Task requirements =>
Work out how many lines of the records hold the string "load", and reply with that number alone.
**** Supplied material ****
(** * COS catalogue scraper: normalisation, limit and upsert sink

    A shallow embedding of [cos_scraper.py]: [COSDataProcessor.process_product],
    [COSDataProcessor.process_json_response], [SupabaseImporter.import_products]
    and the two [COSScraper.scrape_from_json_*] methods, with the properties
    the specification states about them.

    Modelling conventions.
    - A Python [str] is a [string] holding its UTF-8 bytes.  Substring tests,
      [replace] and ASCII lower-casing commute with that encoding; of the
      non-ASCII code points none lower-cases to a letter of the keywords the
      code looks for ("men", "cashmere", "wool", "cotton").  White space is
      the ASCII white space of [str.isspace].
    - A value read from the catalogue document is a [json] value (Python's
      [Any] after [json.load]); a method called on a value of the wrong type
      raises, which is the [Raise] outcome of [exc].
    - A Python [float] is the exact decimal it was read from ([PyFloat]);
      rounding to a double is not modelled. *)

From Stdlib Require Import ZArith QArith Ascii String List Bool Lia.
From stdpp Require Import base option list strings pretty gmap.

Local Open Scope string_scope.
Local Open Scope Z_scope.

(** ** Python values *)

#[warnings="-register-all"]
Inductive json : Type :=
| JNull
| JBool (b : bool)
| JInt (n : Z)
| JFloat (q : Q)
| JStr (s : string)
| JArr (items : list json)
| JObj (fields : list (string * json)).

(** A [dict] with text keys, as [json.load] builds one. *)
Abbreviation dict := (list (string * json)).

(** Outcome of an expression that may raise. *)
Inductive exc (A : Type) : Type :=
| Ret (a : A)
| Raise.
Arguments Ret {A} a.
Arguments Raise {A}.

#[global] Instance exc_ret : MRet exc := fun A a => Ret a.

#[global] Instance exc_bind : MBind exc := fun A B k m =>
  match m with
  | Ret a => k a
  | Raise => Raise
  end.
****
Solution for this task =>
2